Each entry should be written out again exactly, so that nothing is lost.

*** Begin section ***

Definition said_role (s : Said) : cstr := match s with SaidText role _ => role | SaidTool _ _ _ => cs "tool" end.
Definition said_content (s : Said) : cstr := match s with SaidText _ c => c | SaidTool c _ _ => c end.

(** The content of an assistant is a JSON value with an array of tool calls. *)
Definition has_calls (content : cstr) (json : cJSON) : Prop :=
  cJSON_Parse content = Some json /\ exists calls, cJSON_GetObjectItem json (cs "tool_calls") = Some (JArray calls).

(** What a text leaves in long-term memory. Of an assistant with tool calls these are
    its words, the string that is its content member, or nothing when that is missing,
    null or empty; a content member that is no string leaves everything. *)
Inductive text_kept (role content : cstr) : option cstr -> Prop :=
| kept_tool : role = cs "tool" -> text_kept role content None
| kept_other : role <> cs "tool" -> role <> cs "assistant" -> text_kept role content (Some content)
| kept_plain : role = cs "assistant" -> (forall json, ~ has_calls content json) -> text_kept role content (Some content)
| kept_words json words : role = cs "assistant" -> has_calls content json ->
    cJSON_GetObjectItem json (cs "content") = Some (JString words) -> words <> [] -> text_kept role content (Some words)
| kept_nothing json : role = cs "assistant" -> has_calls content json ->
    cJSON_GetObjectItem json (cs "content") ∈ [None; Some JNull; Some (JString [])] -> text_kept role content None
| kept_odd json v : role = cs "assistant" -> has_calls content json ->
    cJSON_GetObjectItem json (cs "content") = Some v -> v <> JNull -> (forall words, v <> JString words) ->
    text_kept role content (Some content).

*** End section ***

• _ANSWER BOX_
Definition said_role (s : Said) : cstr := match s with SaidText role _ => role | SaidTool _ _ _ => cs "tool" end.
Definition said_content (s : Said) : cstr := match s with SaidText _ c => c | SaidTool c _ _ => c end.

(** The content of an assistant is a JSON value with an array of tool calls. *)
Definition has_calls (content : cstr) (json : cJSON) : Prop :=
  cJSON_Parse content = Some json /\ exists calls, cJSON_GetObjectItem json (cs "tool_calls") = Some (JArray calls).

(** What a text leaves in long-term memory. Of an assistant with tool calls these are
    its words, the string that is its content member, or nothing when that is missing,
    null or empty; a content member that is no string leaves everything. *)
Inductive text_kept (role content : cstr) : option cstr -> Prop :=
| kept_tool : role = cs "tool" -> text_kept role content None
| kept_other : role <> cs "tool" -> role <> cs "assistant" -> text_kept role content (Some content)
| kept_plain : role = cs "assistant" -> (forall json, ~ has_calls content json) -> text_kept role content (Some content)
| kept_words json words : role = cs "assistant" -> has_calls content json ->
    cJSON_GetObjectItem json (cs "content") = Some (JString words) -> words <> [] -> text_kept role content (Some words)
| kept_nothing json : role = cs "assistant" -> has_calls content json ->
    cJSON_GetObjectItem json (cs "content") ∈ [None; Some JNull; Some (JString [])] -> text_kept role content None
| kept_odd json v : role = cs "assistant" -> has_calls content json ->
    cJSON_GetObjectItem json (cs "content") = Some v -> v <> JNull -> (forall words, v <> JString words) ->
    text_kept role content (Some content).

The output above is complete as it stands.